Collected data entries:
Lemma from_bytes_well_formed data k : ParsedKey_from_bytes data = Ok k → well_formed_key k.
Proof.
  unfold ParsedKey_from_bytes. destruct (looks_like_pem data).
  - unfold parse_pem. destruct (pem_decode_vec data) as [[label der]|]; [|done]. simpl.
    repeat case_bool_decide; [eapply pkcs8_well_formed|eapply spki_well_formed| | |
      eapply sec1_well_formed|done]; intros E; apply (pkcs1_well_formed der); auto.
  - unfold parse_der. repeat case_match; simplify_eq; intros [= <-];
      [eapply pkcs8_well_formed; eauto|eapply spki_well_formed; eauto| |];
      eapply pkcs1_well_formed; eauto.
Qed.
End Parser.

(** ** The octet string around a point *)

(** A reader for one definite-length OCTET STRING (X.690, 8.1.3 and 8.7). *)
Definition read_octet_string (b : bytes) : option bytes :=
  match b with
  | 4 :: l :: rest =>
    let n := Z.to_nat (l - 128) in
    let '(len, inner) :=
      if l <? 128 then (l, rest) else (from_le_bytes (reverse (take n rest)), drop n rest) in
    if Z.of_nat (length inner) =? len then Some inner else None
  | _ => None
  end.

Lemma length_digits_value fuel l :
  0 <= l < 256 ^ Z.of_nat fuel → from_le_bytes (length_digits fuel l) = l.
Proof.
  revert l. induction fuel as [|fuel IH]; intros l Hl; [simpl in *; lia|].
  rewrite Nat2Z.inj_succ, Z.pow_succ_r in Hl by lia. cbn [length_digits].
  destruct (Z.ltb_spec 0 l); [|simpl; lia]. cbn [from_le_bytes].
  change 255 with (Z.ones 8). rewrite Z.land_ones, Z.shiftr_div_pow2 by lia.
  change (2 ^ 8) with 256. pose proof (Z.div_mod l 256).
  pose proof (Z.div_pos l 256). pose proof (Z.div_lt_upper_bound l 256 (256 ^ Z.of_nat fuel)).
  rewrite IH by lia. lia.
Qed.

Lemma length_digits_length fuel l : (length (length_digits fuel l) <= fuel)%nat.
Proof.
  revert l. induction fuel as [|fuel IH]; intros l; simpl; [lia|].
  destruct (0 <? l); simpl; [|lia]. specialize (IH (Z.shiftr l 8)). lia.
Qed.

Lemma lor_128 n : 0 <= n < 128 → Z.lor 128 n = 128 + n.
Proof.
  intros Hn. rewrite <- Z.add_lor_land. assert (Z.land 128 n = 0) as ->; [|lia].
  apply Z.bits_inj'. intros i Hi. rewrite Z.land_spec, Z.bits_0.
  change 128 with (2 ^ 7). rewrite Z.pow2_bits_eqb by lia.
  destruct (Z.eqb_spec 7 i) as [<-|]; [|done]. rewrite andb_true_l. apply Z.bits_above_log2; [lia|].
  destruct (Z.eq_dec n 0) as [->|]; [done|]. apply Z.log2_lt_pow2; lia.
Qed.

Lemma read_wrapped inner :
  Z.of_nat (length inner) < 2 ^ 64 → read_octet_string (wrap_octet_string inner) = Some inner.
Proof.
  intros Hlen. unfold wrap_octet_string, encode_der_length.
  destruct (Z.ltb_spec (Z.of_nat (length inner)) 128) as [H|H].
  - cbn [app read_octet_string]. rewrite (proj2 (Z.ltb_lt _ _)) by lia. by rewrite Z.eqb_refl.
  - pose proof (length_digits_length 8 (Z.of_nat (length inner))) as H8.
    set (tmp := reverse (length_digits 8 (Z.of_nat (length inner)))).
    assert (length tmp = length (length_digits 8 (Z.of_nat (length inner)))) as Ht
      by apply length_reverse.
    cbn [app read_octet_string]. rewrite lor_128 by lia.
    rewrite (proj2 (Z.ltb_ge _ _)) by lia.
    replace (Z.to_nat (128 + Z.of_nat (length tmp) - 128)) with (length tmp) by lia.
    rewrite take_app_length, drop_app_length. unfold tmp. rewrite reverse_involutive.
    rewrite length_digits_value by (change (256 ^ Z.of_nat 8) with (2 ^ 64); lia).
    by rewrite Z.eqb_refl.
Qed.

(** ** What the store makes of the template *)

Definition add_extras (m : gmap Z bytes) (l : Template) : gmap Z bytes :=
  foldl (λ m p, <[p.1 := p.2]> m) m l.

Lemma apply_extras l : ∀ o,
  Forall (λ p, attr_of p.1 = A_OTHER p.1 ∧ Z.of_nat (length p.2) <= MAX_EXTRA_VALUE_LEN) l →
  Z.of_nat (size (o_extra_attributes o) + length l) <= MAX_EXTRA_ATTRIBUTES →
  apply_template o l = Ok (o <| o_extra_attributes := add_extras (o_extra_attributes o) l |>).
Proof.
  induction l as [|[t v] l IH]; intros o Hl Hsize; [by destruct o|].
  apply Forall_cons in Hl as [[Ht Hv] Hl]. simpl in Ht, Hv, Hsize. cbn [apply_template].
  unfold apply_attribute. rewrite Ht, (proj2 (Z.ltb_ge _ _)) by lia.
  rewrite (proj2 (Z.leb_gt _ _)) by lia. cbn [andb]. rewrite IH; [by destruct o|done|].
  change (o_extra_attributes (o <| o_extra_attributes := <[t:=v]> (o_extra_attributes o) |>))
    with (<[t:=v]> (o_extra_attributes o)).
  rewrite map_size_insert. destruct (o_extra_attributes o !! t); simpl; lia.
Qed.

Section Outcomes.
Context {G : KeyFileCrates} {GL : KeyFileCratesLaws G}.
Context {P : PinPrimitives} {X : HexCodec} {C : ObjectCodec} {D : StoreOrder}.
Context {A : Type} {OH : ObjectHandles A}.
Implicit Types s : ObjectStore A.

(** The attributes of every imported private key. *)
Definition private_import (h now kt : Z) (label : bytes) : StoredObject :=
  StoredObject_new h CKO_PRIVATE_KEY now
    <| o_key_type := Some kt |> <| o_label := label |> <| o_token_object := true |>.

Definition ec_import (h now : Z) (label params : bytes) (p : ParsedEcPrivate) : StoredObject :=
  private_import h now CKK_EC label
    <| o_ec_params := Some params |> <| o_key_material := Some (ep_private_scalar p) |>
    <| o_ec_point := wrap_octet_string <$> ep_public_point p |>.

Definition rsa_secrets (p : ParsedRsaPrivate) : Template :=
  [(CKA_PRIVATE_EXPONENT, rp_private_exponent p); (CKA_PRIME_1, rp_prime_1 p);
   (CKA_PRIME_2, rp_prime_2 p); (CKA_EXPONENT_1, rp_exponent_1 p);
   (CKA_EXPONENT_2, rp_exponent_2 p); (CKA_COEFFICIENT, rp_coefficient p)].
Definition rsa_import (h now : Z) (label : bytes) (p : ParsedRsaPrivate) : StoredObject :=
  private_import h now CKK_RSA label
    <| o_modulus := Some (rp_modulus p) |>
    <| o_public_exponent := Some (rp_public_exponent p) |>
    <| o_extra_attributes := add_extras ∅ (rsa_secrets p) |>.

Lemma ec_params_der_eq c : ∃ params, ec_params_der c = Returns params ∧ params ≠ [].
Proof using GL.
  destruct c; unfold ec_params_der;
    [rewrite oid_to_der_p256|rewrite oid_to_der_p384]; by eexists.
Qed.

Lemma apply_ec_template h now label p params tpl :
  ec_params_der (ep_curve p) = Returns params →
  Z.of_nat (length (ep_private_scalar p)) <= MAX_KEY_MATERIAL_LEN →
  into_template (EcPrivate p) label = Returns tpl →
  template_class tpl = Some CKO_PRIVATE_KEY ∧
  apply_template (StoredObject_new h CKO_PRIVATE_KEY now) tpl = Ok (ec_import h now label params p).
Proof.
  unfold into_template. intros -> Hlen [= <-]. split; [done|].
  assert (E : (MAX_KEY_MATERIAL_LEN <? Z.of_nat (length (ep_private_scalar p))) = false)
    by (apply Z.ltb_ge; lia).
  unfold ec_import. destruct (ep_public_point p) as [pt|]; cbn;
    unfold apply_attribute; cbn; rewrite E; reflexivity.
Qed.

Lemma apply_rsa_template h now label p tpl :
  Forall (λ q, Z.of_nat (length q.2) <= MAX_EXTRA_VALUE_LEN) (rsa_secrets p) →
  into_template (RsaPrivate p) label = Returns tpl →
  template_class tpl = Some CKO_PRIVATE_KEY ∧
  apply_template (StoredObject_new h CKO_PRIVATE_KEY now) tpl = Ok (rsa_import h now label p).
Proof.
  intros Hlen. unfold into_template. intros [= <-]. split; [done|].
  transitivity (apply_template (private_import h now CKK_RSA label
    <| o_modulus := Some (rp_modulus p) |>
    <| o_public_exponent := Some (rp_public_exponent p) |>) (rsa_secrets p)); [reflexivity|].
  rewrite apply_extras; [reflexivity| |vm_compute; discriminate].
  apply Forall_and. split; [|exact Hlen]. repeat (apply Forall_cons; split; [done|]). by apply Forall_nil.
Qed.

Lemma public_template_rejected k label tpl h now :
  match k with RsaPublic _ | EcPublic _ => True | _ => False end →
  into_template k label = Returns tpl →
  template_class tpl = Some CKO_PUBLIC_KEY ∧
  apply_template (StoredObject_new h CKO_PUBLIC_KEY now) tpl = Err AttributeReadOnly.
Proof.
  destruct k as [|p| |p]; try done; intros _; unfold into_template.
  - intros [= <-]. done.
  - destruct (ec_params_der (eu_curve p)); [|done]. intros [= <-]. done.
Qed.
==
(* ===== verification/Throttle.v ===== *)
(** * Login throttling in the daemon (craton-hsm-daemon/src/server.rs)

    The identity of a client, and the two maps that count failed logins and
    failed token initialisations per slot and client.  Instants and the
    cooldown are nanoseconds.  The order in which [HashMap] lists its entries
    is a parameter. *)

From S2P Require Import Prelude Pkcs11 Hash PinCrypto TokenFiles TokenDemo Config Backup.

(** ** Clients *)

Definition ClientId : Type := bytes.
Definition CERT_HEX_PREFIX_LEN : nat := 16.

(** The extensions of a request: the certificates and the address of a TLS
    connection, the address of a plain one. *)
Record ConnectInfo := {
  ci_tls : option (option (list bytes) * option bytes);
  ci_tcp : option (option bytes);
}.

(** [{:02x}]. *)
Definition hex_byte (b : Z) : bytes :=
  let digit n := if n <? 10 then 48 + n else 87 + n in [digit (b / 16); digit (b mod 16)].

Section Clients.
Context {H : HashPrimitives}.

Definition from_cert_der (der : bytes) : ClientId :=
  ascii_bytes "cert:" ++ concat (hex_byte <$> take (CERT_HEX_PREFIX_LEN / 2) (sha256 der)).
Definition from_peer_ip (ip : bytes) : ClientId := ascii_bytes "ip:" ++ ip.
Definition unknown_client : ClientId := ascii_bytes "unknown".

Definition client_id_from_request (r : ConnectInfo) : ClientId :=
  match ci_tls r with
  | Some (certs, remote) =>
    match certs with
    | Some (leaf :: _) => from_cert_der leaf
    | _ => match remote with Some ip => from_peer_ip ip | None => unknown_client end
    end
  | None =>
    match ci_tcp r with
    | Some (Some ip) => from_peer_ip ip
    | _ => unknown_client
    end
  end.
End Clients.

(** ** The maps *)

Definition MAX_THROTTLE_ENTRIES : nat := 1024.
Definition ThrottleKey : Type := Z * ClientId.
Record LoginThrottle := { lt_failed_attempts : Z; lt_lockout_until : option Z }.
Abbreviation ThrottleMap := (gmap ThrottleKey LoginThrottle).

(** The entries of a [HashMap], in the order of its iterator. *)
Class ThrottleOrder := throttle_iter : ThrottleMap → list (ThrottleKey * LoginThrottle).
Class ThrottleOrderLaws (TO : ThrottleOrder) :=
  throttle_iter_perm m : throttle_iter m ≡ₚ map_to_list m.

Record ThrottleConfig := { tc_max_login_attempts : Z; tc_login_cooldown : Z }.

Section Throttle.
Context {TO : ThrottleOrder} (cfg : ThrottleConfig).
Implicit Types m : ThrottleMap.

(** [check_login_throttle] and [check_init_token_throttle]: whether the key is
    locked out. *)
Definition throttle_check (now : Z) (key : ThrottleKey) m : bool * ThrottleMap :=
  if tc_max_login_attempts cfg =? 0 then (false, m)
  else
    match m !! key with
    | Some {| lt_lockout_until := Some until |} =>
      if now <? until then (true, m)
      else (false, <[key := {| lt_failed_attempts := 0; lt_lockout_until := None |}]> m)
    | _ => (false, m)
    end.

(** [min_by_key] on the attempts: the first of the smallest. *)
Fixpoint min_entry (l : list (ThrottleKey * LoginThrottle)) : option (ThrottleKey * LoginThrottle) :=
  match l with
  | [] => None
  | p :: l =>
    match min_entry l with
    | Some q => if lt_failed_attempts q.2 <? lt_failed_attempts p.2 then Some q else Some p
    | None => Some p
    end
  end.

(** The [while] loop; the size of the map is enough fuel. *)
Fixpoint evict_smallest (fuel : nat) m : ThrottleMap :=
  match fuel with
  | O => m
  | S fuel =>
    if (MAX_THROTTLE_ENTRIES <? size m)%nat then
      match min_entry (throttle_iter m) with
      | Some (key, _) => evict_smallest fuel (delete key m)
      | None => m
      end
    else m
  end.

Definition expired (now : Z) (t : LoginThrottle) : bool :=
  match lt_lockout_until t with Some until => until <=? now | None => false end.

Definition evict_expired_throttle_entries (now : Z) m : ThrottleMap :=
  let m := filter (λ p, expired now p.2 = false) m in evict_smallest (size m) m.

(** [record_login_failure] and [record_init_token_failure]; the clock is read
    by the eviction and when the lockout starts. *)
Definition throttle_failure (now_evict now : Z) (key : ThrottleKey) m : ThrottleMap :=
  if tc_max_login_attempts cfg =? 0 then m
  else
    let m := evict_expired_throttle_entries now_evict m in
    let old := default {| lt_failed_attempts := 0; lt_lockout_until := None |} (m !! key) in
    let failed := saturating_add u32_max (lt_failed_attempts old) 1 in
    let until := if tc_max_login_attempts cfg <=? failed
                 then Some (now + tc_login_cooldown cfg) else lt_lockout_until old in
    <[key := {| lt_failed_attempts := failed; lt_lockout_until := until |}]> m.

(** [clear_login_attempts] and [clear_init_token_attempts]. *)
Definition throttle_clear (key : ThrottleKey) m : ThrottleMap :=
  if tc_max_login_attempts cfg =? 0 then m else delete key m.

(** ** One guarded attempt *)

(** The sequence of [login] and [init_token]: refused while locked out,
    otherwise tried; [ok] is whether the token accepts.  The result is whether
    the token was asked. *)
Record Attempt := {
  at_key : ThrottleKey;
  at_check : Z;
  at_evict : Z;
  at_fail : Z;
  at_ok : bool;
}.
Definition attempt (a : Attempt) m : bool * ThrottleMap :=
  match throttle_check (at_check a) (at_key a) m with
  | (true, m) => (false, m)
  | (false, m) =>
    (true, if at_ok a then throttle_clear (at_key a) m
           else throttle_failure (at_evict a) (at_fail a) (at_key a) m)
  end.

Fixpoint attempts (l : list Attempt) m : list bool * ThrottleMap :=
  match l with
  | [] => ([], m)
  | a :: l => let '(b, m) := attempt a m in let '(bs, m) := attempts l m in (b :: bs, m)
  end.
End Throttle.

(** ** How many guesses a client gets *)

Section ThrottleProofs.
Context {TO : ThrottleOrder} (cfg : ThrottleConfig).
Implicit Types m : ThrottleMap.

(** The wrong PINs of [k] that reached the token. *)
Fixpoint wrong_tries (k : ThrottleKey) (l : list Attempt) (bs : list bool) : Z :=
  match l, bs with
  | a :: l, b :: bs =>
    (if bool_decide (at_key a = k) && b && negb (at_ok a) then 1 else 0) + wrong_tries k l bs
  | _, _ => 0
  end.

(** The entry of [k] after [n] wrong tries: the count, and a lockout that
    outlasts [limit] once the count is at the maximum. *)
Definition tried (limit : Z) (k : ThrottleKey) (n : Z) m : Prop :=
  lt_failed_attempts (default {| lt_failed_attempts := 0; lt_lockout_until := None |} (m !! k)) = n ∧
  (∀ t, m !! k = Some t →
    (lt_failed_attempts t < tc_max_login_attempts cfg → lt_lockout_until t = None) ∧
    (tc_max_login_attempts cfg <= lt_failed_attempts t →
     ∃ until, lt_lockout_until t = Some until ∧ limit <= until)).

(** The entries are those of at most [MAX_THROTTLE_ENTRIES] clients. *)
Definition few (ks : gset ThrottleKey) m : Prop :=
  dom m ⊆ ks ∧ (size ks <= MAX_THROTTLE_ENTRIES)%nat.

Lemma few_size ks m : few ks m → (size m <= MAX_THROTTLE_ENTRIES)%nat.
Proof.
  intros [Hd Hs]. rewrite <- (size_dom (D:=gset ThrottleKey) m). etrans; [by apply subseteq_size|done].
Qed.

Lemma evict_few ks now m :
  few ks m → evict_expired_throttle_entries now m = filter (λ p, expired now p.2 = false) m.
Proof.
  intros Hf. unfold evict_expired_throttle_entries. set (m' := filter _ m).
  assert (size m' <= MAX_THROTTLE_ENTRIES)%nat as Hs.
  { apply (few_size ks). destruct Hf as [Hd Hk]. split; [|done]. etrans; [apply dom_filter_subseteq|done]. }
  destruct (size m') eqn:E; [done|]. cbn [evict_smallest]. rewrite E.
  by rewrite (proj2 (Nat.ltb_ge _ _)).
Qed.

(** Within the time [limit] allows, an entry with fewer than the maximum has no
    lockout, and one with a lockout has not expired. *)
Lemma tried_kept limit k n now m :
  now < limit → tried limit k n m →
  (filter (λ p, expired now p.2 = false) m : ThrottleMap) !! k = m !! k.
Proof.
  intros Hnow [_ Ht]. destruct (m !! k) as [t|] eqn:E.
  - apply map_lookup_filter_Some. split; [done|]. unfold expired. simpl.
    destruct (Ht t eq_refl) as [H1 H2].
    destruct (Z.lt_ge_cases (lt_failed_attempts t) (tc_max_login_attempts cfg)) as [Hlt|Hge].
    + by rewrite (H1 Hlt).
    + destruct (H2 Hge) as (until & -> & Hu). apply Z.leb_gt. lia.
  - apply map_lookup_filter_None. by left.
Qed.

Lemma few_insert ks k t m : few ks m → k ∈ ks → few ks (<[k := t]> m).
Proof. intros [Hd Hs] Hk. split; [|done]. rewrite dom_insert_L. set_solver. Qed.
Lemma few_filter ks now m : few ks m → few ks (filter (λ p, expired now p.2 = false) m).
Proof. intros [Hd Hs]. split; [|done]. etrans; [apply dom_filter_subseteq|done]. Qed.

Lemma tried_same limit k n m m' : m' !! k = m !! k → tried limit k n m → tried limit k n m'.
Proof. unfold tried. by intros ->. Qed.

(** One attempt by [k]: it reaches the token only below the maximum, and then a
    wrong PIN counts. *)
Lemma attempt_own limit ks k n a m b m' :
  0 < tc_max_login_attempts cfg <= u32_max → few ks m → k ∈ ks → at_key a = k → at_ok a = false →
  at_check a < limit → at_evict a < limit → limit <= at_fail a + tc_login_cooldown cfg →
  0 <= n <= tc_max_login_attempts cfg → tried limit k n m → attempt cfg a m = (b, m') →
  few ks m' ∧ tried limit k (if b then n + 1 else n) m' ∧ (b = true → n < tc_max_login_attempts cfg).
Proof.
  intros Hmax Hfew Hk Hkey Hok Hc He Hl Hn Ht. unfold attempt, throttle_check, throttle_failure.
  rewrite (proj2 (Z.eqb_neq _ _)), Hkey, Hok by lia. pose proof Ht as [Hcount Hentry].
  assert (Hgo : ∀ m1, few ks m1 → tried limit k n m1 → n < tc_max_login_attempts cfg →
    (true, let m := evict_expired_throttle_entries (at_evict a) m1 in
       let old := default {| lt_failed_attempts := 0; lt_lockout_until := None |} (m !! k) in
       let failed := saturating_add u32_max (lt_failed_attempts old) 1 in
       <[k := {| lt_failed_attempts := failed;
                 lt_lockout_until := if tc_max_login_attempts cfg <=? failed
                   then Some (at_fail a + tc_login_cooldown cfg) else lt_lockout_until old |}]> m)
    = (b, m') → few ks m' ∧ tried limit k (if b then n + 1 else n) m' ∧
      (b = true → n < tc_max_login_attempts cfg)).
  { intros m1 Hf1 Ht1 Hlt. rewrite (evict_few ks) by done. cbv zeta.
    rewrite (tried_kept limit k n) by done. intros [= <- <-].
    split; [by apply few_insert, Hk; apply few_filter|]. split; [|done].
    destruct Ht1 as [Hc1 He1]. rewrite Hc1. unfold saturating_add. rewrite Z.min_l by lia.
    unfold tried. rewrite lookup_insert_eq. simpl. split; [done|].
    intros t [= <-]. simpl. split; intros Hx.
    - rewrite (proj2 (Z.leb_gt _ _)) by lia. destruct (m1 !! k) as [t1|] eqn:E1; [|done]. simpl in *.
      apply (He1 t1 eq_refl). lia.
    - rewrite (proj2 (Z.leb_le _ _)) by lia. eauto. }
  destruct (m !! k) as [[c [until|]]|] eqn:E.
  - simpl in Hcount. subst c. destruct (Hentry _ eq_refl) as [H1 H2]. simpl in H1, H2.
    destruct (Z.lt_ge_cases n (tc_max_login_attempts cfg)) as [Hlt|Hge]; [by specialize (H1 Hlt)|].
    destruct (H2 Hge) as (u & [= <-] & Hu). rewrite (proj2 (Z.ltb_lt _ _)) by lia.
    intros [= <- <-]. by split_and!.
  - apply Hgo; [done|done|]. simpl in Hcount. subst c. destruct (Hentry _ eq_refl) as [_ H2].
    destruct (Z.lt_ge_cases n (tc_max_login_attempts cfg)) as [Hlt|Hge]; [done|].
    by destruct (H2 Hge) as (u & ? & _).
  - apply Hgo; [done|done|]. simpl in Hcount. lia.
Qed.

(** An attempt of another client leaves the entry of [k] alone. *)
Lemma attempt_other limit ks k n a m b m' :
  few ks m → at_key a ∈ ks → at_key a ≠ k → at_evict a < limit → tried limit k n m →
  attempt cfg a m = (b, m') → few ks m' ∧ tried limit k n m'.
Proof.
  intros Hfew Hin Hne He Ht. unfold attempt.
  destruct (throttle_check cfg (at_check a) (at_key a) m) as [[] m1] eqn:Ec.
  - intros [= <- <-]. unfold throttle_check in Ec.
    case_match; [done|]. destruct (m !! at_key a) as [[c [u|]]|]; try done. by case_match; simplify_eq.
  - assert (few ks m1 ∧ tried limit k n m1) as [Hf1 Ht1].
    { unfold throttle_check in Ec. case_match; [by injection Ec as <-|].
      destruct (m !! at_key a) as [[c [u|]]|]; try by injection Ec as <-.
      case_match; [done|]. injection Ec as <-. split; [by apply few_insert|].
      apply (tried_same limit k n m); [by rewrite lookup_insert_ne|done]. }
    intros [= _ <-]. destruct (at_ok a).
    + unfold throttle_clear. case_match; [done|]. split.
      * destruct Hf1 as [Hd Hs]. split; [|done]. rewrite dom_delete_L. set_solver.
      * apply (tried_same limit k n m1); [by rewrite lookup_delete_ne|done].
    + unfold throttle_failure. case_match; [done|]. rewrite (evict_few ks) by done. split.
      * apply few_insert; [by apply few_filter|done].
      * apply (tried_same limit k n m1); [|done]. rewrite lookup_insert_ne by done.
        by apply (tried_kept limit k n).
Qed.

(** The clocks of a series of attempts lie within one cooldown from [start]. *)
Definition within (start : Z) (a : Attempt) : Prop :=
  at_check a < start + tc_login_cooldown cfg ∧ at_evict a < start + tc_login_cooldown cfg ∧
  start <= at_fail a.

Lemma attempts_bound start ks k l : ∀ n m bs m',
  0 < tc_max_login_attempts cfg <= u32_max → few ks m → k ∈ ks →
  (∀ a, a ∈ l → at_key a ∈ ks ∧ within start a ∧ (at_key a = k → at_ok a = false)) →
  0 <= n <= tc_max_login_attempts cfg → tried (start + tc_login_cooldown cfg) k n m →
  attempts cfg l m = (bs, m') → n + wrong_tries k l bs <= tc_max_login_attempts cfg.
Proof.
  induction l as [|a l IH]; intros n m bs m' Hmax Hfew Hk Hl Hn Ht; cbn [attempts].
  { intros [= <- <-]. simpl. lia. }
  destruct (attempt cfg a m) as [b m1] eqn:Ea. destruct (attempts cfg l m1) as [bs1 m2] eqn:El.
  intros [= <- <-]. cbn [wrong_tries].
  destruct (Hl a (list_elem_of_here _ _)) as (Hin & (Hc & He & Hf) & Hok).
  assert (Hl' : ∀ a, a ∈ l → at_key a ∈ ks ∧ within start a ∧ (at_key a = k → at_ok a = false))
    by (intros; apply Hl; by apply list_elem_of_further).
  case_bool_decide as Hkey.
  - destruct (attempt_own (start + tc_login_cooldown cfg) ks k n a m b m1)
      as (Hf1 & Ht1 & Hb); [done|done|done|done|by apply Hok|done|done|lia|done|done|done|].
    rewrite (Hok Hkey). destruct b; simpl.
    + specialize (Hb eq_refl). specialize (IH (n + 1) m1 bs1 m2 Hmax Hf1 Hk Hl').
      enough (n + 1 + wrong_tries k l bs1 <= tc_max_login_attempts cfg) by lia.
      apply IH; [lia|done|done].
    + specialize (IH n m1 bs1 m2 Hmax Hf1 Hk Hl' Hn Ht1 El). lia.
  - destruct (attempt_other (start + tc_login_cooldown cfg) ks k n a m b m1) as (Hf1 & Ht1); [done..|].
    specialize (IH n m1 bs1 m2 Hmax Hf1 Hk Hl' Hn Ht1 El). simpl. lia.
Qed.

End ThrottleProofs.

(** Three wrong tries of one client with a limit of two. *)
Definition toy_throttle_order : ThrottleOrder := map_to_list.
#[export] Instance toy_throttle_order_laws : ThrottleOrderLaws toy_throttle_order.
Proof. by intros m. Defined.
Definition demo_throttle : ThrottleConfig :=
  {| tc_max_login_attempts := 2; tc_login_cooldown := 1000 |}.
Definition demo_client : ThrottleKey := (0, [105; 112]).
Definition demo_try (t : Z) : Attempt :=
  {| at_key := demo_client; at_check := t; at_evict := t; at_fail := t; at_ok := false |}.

EXERCISE DIRECTIONS
The response must hold only the lines above from the line with "apply Forall_cons in" through the line with "[(CKA_PRIVATE_EXPONENT, rp_private_exponent p);", each copied exactly, both ends kept.

WRITTEN ANSWER
  apply Forall_cons in Hl as [[Ht Hv] Hl]. simpl in Ht, Hv, Hsize. cbn [apply_template].
  unfold apply_attribute. rewrite Ht, (proj2 (Z.ltb_ge _ _)) by lia.
  rewrite (proj2 (Z.leb_gt _ _)) by lia. cbn [andb]. rewrite IH; [by destruct o|done|].
  change (o_extra_attributes (o <| o_extra_attributes := <[t:=v]> (o_extra_attributes o) |>))
    with (<[t:=v]> (o_extra_attributes o)).
  rewrite map_size_insert. destruct (o_extra_attributes o !! t); simpl; lia.
Qed.

Section Outcomes.
Context {G : KeyFileCrates} {GL : KeyFileCratesLaws G}.
Context {P : PinPrimitives} {X : HexCodec} {C : ObjectCodec} {D : StoreOrder}.
Context {A : Type} {OH : ObjectHandles A}.
Implicit Types s : ObjectStore A.

(** The attributes of every imported private key. *)
Definition private_import (h now kt : Z) (label : bytes) : StoredObject :=
  StoredObject_new h CKO_PRIVATE_KEY now
    <| o_key_type := Some kt |> <| o_label := label |> <| o_token_object := true |>.

Definition ec_import (h now : Z) (label params : bytes) (p : ParsedEcPrivate) : StoredObject :=
  private_import h now CKK_EC label
    <| o_ec_params := Some params |> <| o_key_material := Some (ep_private_scalar p) |>
    <| o_ec_point := wrap_octet_string <$> ep_public_point p |>.

Definition rsa_secrets (p : ParsedRsaPrivate) : Template :=
  [(CKA_PRIVATE_EXPONENT, rp_private_exponent p); (CKA_PRIME_1, rp_prime_1 p);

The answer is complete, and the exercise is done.